• _TASK STATEMENT_
From the material below, copy out each line with the word "lines" in it.
RECORDS FOR PROCESSING section start
Definition const_size (w h : Z) : nat -> Z * Z := fun _ => (w, h).

Definition NL : str := [Re.newline].
Definition CTRL_N : str := [ascii_of_nat 14].
Definition CTRL_D : str := [ascii_of_nat 4].

(** The lines of the specification's scenarios, as piped in. *)
Definition fruit : str :=
  s "apple" ++ NL ++ s "banana" ++ NL ++ s "grape" ++ NL.

(** ** The notions of the specification *)

(** [ci_subseq x line]: the characters of [x] occur in [line] in their
    order, upper and lower case taken as equal, with any text between
    them. *)
Inductive ci_subseq : str -> str -> Prop :=
| ci_done line : ci_subseq [] line
| ci_take c d x line :
    Re.lower c = Re.lower d -> ci_subseq x line ->
    ci_subseq (c :: x) (d :: line)
| ci_skip x d line : ci_subseq x line -> ci_subseq x (d :: line).

Fixpoint ci_subseqb (x line : str) : bool :=
  match x, line with
  | [], _ => true
  | _ :: _, [] => false
  | c :: x', d :: line' =>
      if ascii_eqb (Re.lower c) (Re.lower d) then ci_subseqb x' line'
      else ci_subseqb x line'
  end.

(** The items of the pattern that [filter_fuzzy] builds from a search term
    of plain characters: its characters, with [.*] between them. *)
Fixpoint fuzzy_items (x : str) : list Re.regex :=
  match x with
  | [] => []
  | [c] => [Re.Lit c]
  | c :: x' => Re.Lit c :: Re.Star Re.Any :: fuzzy_items x'
  end.

Definition fuzzy_tree (x : str) : Re.regex :=
  fold_right Re.Cat Re.Eps (fuzzy_items x).

(** A line as the program loads it holds no newline. *)
Definition no_newline (line : str) : Prop := ~ In Re.newline line.

(** The focus points into the view: [0 <= focus <= max(0, len(view)-1)]. *)
Definition focus_in_view (view : list str) (focus : Z) : Prop :=
  0 <= focus <= Z.max 0 (len view - 1).

(** The view is the one that the current filter computes from the lines
    and the search term. *)
Definition view_consistent (data : list str) (st : state) : Prop :=
  exists entry,
    py_index filters (filter_mode st) = Ok entry
    /\ fst entry data (search_term st) = Ok (mydata st).

(** The cells of a frame, one for each row written. *)
Fixpoint cells (ws : list write) : list (str * str) :=
  match ws with
  | [] => []
  | Goto _ :: ws' => cells ws'
  | Cell color text :: ws' => (color, text) :: cells ws'
  end.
RECORDS FOR PROCESSING section end
• _RESULT FOR THIS TASK_
(** The lines of the specification's scenarios, as piped in. *)
(** The view is the one that the current filter computes from the lines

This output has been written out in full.